**TO DO:**
Show each line of the records below where the word "unfold" occurs.
*****
(* ===== verification/Tables.v ===== *)
(** Tables as finite maps from primary keys to rows: the rows of a query, [ORDER BY] an
    integer column, and the page of a list, with the lemmas the registry needs. *)

From stdpp Require Import gmap sorting.
From S2P Require Import Prelude.

Open Scope Z_scope.

Definition rows {A} (table : gmap Z A) : list A := (map_to_list table).*2.

Fixpoint insert_by {A} (key : A -> Z) (x : A) (l : list A) : list A :=
  match l with
  | [] => [x]
  | y :: l' => if key x <=? key y then x :: l else y :: insert_by key x l'
  end.
Fixpoint order_by {A} (key : A -> Z) (l : list A) : list A :=
  match l with [] => [] | x :: l' => insert_by key x (order_by key l') end.

(** [.where(id > after_id).order_by(id).limit(limit)] *)
Definition page {A} (key : A -> Z) (after_id limit : Z) (l : list A) : list A :=
  take (Z.to_nat limit) (order_by key (List.filter (fun x => after_id <? key x) l)).

(** The last element of [x :: l]. *)
Fixpoint last_of {A} (x : A) (l : list A) : A :=
  match l with [] => x | y :: l' => last_of y l' end.

(** A client that asks for page after page, each after the last id it has seen, until a page
    is empty. [None] is want of fuel. *)
Fixpoint read_pages {A} (key : A -> Z) (fuel : nat) (after_id limit : Z) (l : list A) : option (list A) :=
  match fuel with
  | O => None
  | S fuel' =>
      match page key after_id limit l with
      | [] => Some []
      | x :: got =>
          rest ← read_pages key fuel' (key (last_of x got)) limit l;
          Some (x :: got ++ rest)
      end
  end.

(** * Rows *)

Lemma elem_of_rows {A} (m : gmap Z A) x : x ∈ rows m <-> exists k, m !! k = Some x.
Proof.
  unfold rows. rewrite list_elem_of_fmap. split.
  - intros ([k y] & -> & H%elem_of_map_to_list). by exists k.
  - intros (k & H). exists (k, x). by rewrite elem_of_map_to_list.
Qed.

Lemma forallb_rows {A} (p : A -> bool) (m : gmap Z A) :
  forallb p (rows m) = true <-> forall k x, m !! k = Some x -> p x = true.
Proof.
  rewrite forallb_forall. split.
  - intros H k x Hk. apply H, list_elem_of_In, elem_of_rows. by exists k.
  - intros H x [k Hk]%list_elem_of_In%elem_of_rows. by eapply H.
Qed.

Lemma existsb_rows {A} (p : A -> bool) (m : gmap Z A) :
  existsb p (rows m) = false <-> forall k x, m !! k = Some x -> p x = false.
Proof.
  rewrite <- not_true_iff_false, existsb_exists. split.
  - intros H k x Hk. apply not_true_is_false. intros Hp. apply H. exists x.
    split; [|done]. apply list_elem_of_In, elem_of_rows. by exists k.
  - intros H (x & [k Hk]%list_elem_of_In%elem_of_rows & Hp). by rewrite (H k x Hk) in Hp.
Qed.

Lemma rows_insert {A} (m : gmap Z A) k x : m !! k = None -> rows (<[k := x]> m) ≡ₚ x :: rows m.
Proof. intros H. unfold rows. by rewrite map_to_list_insert. Qed.

(** Rows that carry their primary key have distinct keys. *)
Lemma rows_nodup {A} (key : A -> Z) (m : gmap Z A) :
  (forall k x, m !! k = Some x -> key x = k) -> NoDup (key <$> rows m).
Proof.
  intros H. unfold rows. rewrite <- list_fmap_compose.
  rewrite (list_fmap_ext _ fst).
  - apply NoDup_fst_map_to_list.
  - intros i [k x] Hi. cbn. apply H, elem_of_map_to_list. by eapply list_elem_of_lookup_2.
Qed.

Lemma count_if_perm {A} (p : A -> bool) l1 l2 : l1 ≡ₚ l2 -> count_if p l1 = count_if p l2.
Proof. induction 1; cbn; lia. Qed.

(** At most one row satisfies the test. *)
Definition at_most_one {A} (p : A -> bool) (m : gmap Z A) : Prop :=
  forall k1 k2 x1 x2, m !! k1 = Some x1 -> m !! k2 = Some x2 -> p x1 = true -> p x2 = true -> k1 = k2.

Lemma count_rows_none {A} (p : A -> bool) (m : gmap Z A) :
  count_if p (rows m) = 0%nat <-> forall k x, m !! k = Some x -> p x = false.
Proof.
  induction m as [|k x m Hk IH] using map_ind; [by split|].
  rewrite (count_if_perm _ _ _ (rows_insert m k x Hk)). cbn [count_if]. split.
  - intros H j y [[<- <-] | [Hne Hj]]%lookup_insert_Some; [by destruct (p x)|].
    eapply IH; [|done]. lia.
  - intros H. rewrite (H k x) by apply lookup_insert_eq. apply IH. intros j y Hj. apply (H j).
    rewrite lookup_insert_ne; [done | congruence].
Qed.

Lemma count_rows_one {A} (p : A -> bool) (m : gmap Z A) :
  (count_if p (rows m) <= 1)%nat <-> at_most_one p m.
Proof.
  induction m as [|k x m Hk IH] using map_ind; [split; [by intros _ ? ? ? ? ?%lookup_empty_Some | intros _; vm_compute; lia]|].
  rewrite (count_if_perm _ _ _ (rows_insert m k x Hk)). cbn [count_if]. destruct (p x) eqn:Hp.
  - split.
    + intros H. assert (H0 : forall j y, m !! j = Some y -> p y = false) by (apply count_rows_none; lia).
      intros j1 j2 y1 y2 [[<- <-] | [_ H1]]%lookup_insert_Some [[<- <-] | [_ H2]]%lookup_insert_Some P1 P2; try done.
      all: first [by rewrite (H0 _ _ H1) in P1 | by rewrite (H0 _ _ H2) in P2].
    + intros H. enough (count_if p (rows m) = 0%nat) by lia. apply count_rows_none. intros j y Hj.
      apply not_true_is_false. intros Hy. assert (k = j) as ->; [|congruence].
      apply (H k j x y); [apply lookup_insert_eq | rewrite lookup_insert_ne; [done | congruence] | done | done].
  - rewrite Nat.add_0_l, IH. split; intros H j1 j2 y1 y2.
    + intros [[<- <-] | [_ H1]]%lookup_insert_Some [[<- <-] | [_ H2]]%lookup_insert_Some; try congruence. by apply H.
    + intros H1 H2. apply H; rewrite lookup_insert_ne; [done | congruence | done | congruence].
Qed.

Lemma find_rows_some {A} (p : A -> bool) (m : gmap Z A) x :
  find_first p (rows m) = Some x -> p x = true /\ exists k, m !! k = Some x.
Proof.
  intros (l1 & l2 & Hl & Hp & _)%find_first_some. split; [done|]. apply elem_of_rows. rewrite Hl.
  apply elem_of_app. right. left.
Qed.

Lemma find_rows_none {A} (p : A -> bool) (m : gmap Z A) :
  find_first p (rows m) = None -> forall k x, m !! k = Some x -> p x = false.
Proof.
  intros H k x Hk. eapply find_first_none; [done|]. apply elem_of_rows. by exists k.
Qed.

(** * Order *)

#[export] Instance filter_perm {A} (p : A -> bool) : Proper ((≡ₚ) ==> (≡ₚ)) (List.filter p).
Proof.
  intros l1 l2 H. induction H as [|x l1 l2 _ IH|x y l|l1 l2 l3 _ IH1 _ IH2]; cbn; [done | | | by rewrite IH1].
  - case_if; [by rewrite IH | done].
  - repeat case_if; try done. apply Permutation_swap.
Qed.


Section order.
Context {A : Type} (key : A -> Z).

Abbreviation below := (fun x y : A => key x <= key y).

Lemma insert_by_perm x l : insert_by key x l ≡ₚ x :: l.
Proof. induction l as [|y l IH]; cbn; [done|]. case_if; [done|]. rewrite IH. apply Permutation_swap. Qed.

Lemma order_by_perm l : order_by key l ≡ₚ l.
Proof. induction l as [|x l IH]; cbn; [done|]. by rewrite insert_by_perm, IH. Qed.

Lemma insert_by_sorted x l : StronglySorted below l -> StronglySorted below (insert_by key x l).
Proof.
  induction 1 as [|y l Hl IH Hall]; cbn; [repeat constructor|]. case_if; bool_simpl.
  - constructor; [by constructor|]. constructor; [done|]. eapply Forall_impl; [done|]. cbn. lia.
  - constructor; [done|]. rewrite insert_by_perm. constructor; [lia | done].
Qed.

Lemma order_by_sorted l : StronglySorted below (order_by key l).
Proof. induction l; cbn; [constructor | by apply insert_by_sorted]. Qed.

(** With distinct keys the order does not depend on the order of the rows. *)
Lemma order_by_unique l1 l2 : l1 ≡ₚ l2 -> NoDup (key <$> l1) -> order_by key l1 = order_by key l2.
Proof.
  intros Hp Hd. apply (StronglySorted_unique_strong below).
  - intros x y Hx Hy Hxy Hyx. rewrite order_by_perm in Hx, Hy. rewrite <- Hp in Hy.
    apply list_elem_of_lookup in Hx as [i Hi]. apply list_elem_of_lookup in Hy as [j Hj].
    assert (i = j) as ->; [|congruence].
    eapply (NoDup_lookup (key <$> l1)); [done | by rewrite list_lookup_fmap, Hi |].
    rewrite list_lookup_fmap, Hj. cbn. f_equal. lia.
  - apply order_by_sorted.
  - apply order_by_sorted.
  - by rewrite !order_by_perm.
Qed.

Lemma order_by_sorted_fixed l : StronglySorted below l -> order_by key l = l.
Proof.
  induction 1 as [|x l Hl IH Hall]; cbn; [done|]. rewrite IH. destruct Hall as [|y l Hy _]; cbn; [done|].
  by rewrite (proj2 (Z.leb_le _ _) Hy).
Qed.

(** ** Pages *)

Abbreviation above a l := (List.filter (fun x => a <? key x) l).

Lemma filter_nodup (p : A -> bool) l : NoDup (key <$> l) -> NoDup (key <$> List.filter p l).
Proof.
  induction l as [|x l IH]; cbn; [done|]. intros Hd. inversion Hd as [|? ? Hx Hl]; subst.
  case_if; [|by apply IH]. cbn. constructor; [|by apply IH].
  intros (y & Hy & [Hin _]%list_elem_of_In%filter_In)%list_elem_of_fmap. apply Hx, list_elem_of_fmap.
  exists y. split; [done|]. by apply list_elem_of_In.
Qed.

Lemma filter_order_by p l : NoDup (key <$> l) ->
  order_by key (List.filter p l) = List.filter p (order_by key l).
Proof.
  intros Hd. rewrite <- (order_by_sorted_fixed (List.filter p (order_by key l))).
  - apply order_by_unique; [by rewrite order_by_perm|]. by apply filter_nodup.
  - assert (Hs := order_by_sorted l). clear Hd. induction Hs as [|x l' Hl IH Hall]; cbn; [constructor|].
    case_if; [|done]. constructor; [done|]. rewrite Forall_forall in *. intros y [Hy _]%list_elem_of_In%filter_In.
    by apply Hall, list_elem_of_In.
Qed.

Lemma filter_all_true (p : A -> bool) l : Forall (fun x => p x = true) l -> List.filter p l = l.
Proof. induction 1 as [|x l Hx _ IH]; cbn; [done|]. by rewrite Hx, IH. Qed.

Lemma filter_all_false (p : A -> bool) l : Forall (fun x => p x = false) l -> List.filter p l = [].
Proof. induction 1 as [|x l Hx _ IH]; cbn; [done|]. by rewrite Hx. Qed.

(** In a list in strict order, what is above the last element of a prefix is the rest. *)
Lemma above_prefix x got rest : StronglySorted (fun x y => key x < key y) ((x :: got) ++ rest) ->
  above (key (last_of x got)) ((x :: got) ++ rest) = rest.
Proof.
  intros Hs. rewrite List.filter_app. rewrite filter_all_false, filter_all_true; [done | |].
  - apply StronglySorted_app in Hs as (Hc & _ & _). rewrite Forall_forall. intros y Hy. apply Z.ltb_lt, Hc; [|done].
    clear. revert x. induction got as [|z got IH]; intros x; cbn [last_of]; [left|]. right. apply IH.
  - apply StronglySorted_app in Hs as (_ & Hs & _). revert Hs. clear. revert x.
    induction got as [|z got IH]; intros x Hs; cbn [last_of].
    + repeat constructor. apply Z.ltb_irrefl.
    + apply StronglySorted_inv in Hs as [Hs Hx]. specialize (IH z Hs).
      constructor; [|done]. apply Forall_cons in Hx as [Hxz _]. apply Forall_cons in IH as [Hz _].
      bool_simpl. apply Z.ltb_ge. cbn. lia.
Qed.

Lemma order_by_strict l : NoDup (key <$> l) -> StronglySorted (fun x y => key x < key y) (order_by key l).
Proof.
  intros Hd. assert (Hd' : NoDup (key <$> order_by key l)) by (by rewrite order_by_perm).
  assert (Hs := order_by_sorted l). induction Hs as [|x l' Hl IH Hall]; [constructor|].
  cbn in Hd'. inversion Hd' as [|? ? Hx Hl']; subst. constructor; [by apply IH|].
  rewrite Forall_forall in *. intros y Hy. specialize (Hall y Hy). cbn in Hall.
  enough (key x <> key y) by lia. intros E. apply Hx. rewrite E. by apply list_elem_of_fmap_2.
Qed.

Lemma above_above a b l : a <= b -> above b (above a l) = above b l.
Proof.
  intros Hab. induction l as [|x l IH]; cbn; [done|]. destruct (a <? key x) eqn:Ea; cbn; [by rewrite IH|].
  destruct (b <? key x) eqn:Eb; [|done]. bool_simpl. lia.
Qed.

Lemma order_by_length l : length (order_by key l) = length l.
Proof. by rewrite order_by_perm. Qed.

(** Reading page after page gives every row above the start once, in order. *)
Lemma read_pages_spec fuel a limit l : 1 <= limit -> NoDup (key <$> l) ->
  (length (above a l) < fuel)%nat -> read_pages key fuel a limit l = Some (order_by key (above a l)).
Proof.
  intros Hlim Hd. revert a. induction fuel as [|fuel IH]; intros a Hf; [lia|]. cbn [read_pages]. unfold page.
  set (s := order_by key (above a l)). assert (Hs : s = above a (order_by key l)) by (by apply filter_order_by).
  destruct (take (Z.to_nat limit) s) as [|x got] eqn:Et.
  - destruct s; [done|]. destruct (Z.to_nat limit) eqn:E; [lia | done].
  - assert (Hsplit : s = (x :: got) ++ drop (Z.to_nat limit) s) by (by rewrite <- Et, take_drop).
    assert (Hstrict : StronglySorted (fun x y => key x < key y) s) by (by apply order_by_strict, filter_nodup).
    assert (Hlast : a < key (last_of x got)).
    { assert (Hin : last_of x got ∈ s).
      { rewrite Hsplit. apply elem_of_app. left. clear. revert x.
        induction got as [|z got IH]; intros x; cbn [last_of]; [left | right; apply IH]. }
      rewrite Hs in Hin. apply list_elem_of_In, filter_In in Hin as [_ Hin]. by apply Z.ltb_lt. }
    assert (Hrest : order_by key (above (key (last_of x got)) l) = drop (Z.to_nat limit) s).
    { assert (Hp : forall rest, s = (x :: got) ++ rest -> above (key (last_of x got)) s = rest).
      { intros rest E. rewrite E. apply above_prefix. by rewrite <- E. }
      rewrite filter_order_by, <- (above_above a), <- Hs by (done || lia). by apply Hp. }
    rewrite IH, Hrest; [cbn; f_equal; exact (eq_sym Hsplit)|].
    rewrite <- (order_by_length (above _ l)), Hrest. rewrite <- (order_by_length (above a l)) in Hf.
    change (order_by key (above a l)) with s in Hf. rewrite Hsplit, length_app in Hf. cbn in Hf. lia.
Qed.
End order.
*****
**RESULT OF THE EXERCISE:**
  unfold rows. rewrite list_elem_of_fmap. split.
Proof. intros H. unfold rows. by rewrite map_to_list_insert. Qed.
  intros H. unfold rows. rewrite <- list_fmap_compose.
  intros Hlim Hd. revert a. induction fuel as [|fuel IH]; intros a Hf; [lia|]. cbn [read_pages]. unfold page.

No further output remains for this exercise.